Concerned as it was with considering evidence of revolting criminal acts, it is not conceivable that the jury gave more than the slightest weight to the appellant's admission of having been convicted of stealing a bottle of perfume. Moreover, the jury knew the petit larceny conviction was pending on appeal, and heard the appellant's uncontradicted statement of allegedly newly-discovered evidence in the larceny case which would amount to a complete defense to that charge. It is our view, after studying the proof in its entirety, that no reasonable juror would have given more than the most cursory consideration to the larceny conviction, and that proof concerning it played no substantial part in bringing about the verdict.

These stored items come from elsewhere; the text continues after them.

Lemma strip_suffix_last b s : strip_suffix [b] (s ++ [b]) = Some s.
Proof.
  unfold strip_suffix. rewrite ends_with_last, length_app. cbn [length].
  by rewrite Nat.add_sub, take_app_length.
Qed.

Lemma strip_suffix_inv b s s' : strip_suffix [b] s = Some s' → s = s' ++ [b].
Proof.
  unfold strip_suffix. destruct (ends_with [b] s) eqn:He; [|done]. intros [= <-].
  destruct (ends_with_inv _ _ He) as [t ->]. rewrite length_app. cbn [length].
  by rewrite Nat.add_sub, take_app_length.
Qed.

Lemma ends_with_split w s : ends_with w s = true → ∃ s', s = s' ++ w.
Proof.
  unfold ends_with. rewrite andb_true_iff, !bool_decide_eq_true. intros [_ Hd].
  exists (take (length s - length w) s). rewrite <-Hd at 2. by rewrite take_drop.
Qed.

(** [trim] does not see the carriage return that [lines] may drop. *)
Lemma trim_carriage_return s : trim (s ++ [carriage_return]) = trim s.
Proof.
  unfold trim. rewrite length_app, Nat.add_comm. cbn [length Nat.add trim_end_from].
  assert (Forall (λ w, w ≠ [] ∧ (last w = Some carriage_return → w = [carriage_return])) white_space) as Hall.
  { apply Forall_forall. intros w Hw. unfold white_space in Hw. cbn in Hw.
    repeat (apply elem_of_cons in Hw as [->|Hw]; [by split|]). by apply elem_of_nil in Hw. }
  destruct (list_find (λ w, ends_with w (s ++ [carriage_return]) = true) white_space)
    as [[i w]|] eqn:Hf.
  - apply list_find_Some in Hf as (Hi & He & _).
    destruct (Forall_lookup_1 _ _ _ _ Hall Hi) as [Hne Hw].
    destruct (ends_with_split _ _ He) as [t Ht].
    assert (w = [carriage_return]) as ->.
    { apply Hw. assert (last (t ++ w) = Some carriage_return) as Hl by (rewrite <-Ht; apply last_snoc).
      rewrite last_app in Hl. destruct (last w) eqn:Hlw; [done|]. by apply last_None in Hlw. }
    cbn [length]. by rewrite length_app, Nat.add_sub, take_app_length.
  - apply list_find_None, Forall_forall with (x := [carriage_return]) in Hf.
    + by rewrite ends_with_last in Hf.
    + apply list_elem_of_lookup. by exists 4%nat.
Qed.

Lemma split_inclusive_snoc l s :
  newline ∉ l → split_inclusive (l ++ newline :: s) = (l ++ [newline]) :: split_inclusive s.
Proof.
  induction l as [|b l IH]; intros Hl; [done|]. apply not_elem_of_cons in Hl as [Hb Hl].
  cbn [app split_inclusive]. rewrite decide_False by done. by rewrite IH.
Qed.

(** Reading back what [push_line] wrote: each line, perhaps without a carriage return. *)
Definition same_text (l l' : bytes) : Prop := trim l = trim l'.

Lemma line_body_newline l : same_text (line_body (l ++ [newline])) l.
Proof.
  unfold line_body, same_text. rewrite strip_suffix_last.
  destruct (strip_suffix [carriage_return] l) as [l'|] eqn:Hs; [|done].
  rewrite (strip_suffix_inv _ _ _ Hs). by rewrite trim_carriage_return.
Qed.

Lemma lines_unlines ls :
  Forall (λ l, newline ∉ l) ls → Forall2 same_text (lines (unlines ls)) ls.
Proof.
  induction 1 as [|l ls Hl _ IH]; [constructor|].
  unfold lines, unlines. cbn [flat_map]. rewrite <-app_assoc. cbn [app].
  rewrite split_inclusive_snoc by done. constructor; [apply line_body_newline|exact IH].
Qed.

Lemma split_inclusive_pieces s :
  Forall (λ l, ∃ l', (newline ∉ l') ∧ (l = l' ∨ l = l' ++ [newline])) (split_inclusive s).
Proof.
  induction s as [|b s IH]; cbn [split_inclusive]; [constructor|]. case_decide as Hb.
  - constructor; [|done]. exists []. split; [apply not_elem_of_nil|right; by rewrite Hb].
  - destruct (split_inclusive s) as [|l ls].
    + repeat constructor. exists [b]. split; [by apply not_elem_of_cons; split; [|apply not_elem_of_nil]|by left].
    + apply Forall_cons in IH as [(l' & Hl & Hor) Hls]. constructor; [|done].
      exists (b :: l'). split; [by apply not_elem_of_cons|]. destruct Hor as [-> | ->]; [by left|by right].
Qed.

Lemma lines_no_newline s : Forall (λ l, newline ∉ l) (lines s).
Proof.
  unfold lines. apply Forall_fmap. eapply Forall_impl; [apply split_inclusive_pieces|].
  intros l (l' & Hl & Hor). cbn. unfold line_body.
  destruct (strip_suffix [newline] l) as [t|] eqn:Hs.
  - apply strip_suffix_inv in Hs. assert (t = l') as ->.
    { destruct Hor as [-> | ->]; [destruct Hl; rewrite Hs; apply elem_of_app; right; by left|].
      by apply app_inj_tail in Hs as []. }
    destruct (strip_suffix [carriage_return] l') as [t|] eqn:Ht; [|done].
    apply strip_suffix_inv in Ht. cbn. set_solver.
  - destruct Hor as [-> | ->]; [done|]. by rewrite strip_suffix_last in Hs.
Qed.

The appellant was fairly tried and the jury's verdict must stand.

Affirmed.

NOTES

[1] Quoted by Mr. Justice Rutledge from Kavanagh, Improvement of Administration of Criminal Justice by Exercise of Judicial Power, 11 A.B.A.J. 217, 222 (1925), in Kotteakos v. United States, 1946, 328 U.S. 750, 759, 66 S. Ct. 1239, 1245, 90 L. Ed. 1557.

[2] This Rule is a restatement of the following sentence from an act of Congress of February 26, 1919, 40 Stat. 1181, which became a part of 28 U.S.C.A. § 391 and which was omitted from the 1948 revision of Title 28 because it is embodied in the Criminal and Civil Rules:

"* * * On the hearing of any appeal, certiorari, writ of error, or motion for a new trial, in any case, civil or criminal, the court shall give judgment after an examination of the entire record before the court, without regard to technical errors, defects, or exceptions which do not affect the substantial rights of the parties."

This was the section to which Mr. Justice Rutledge referred in the Kotteakos opinion.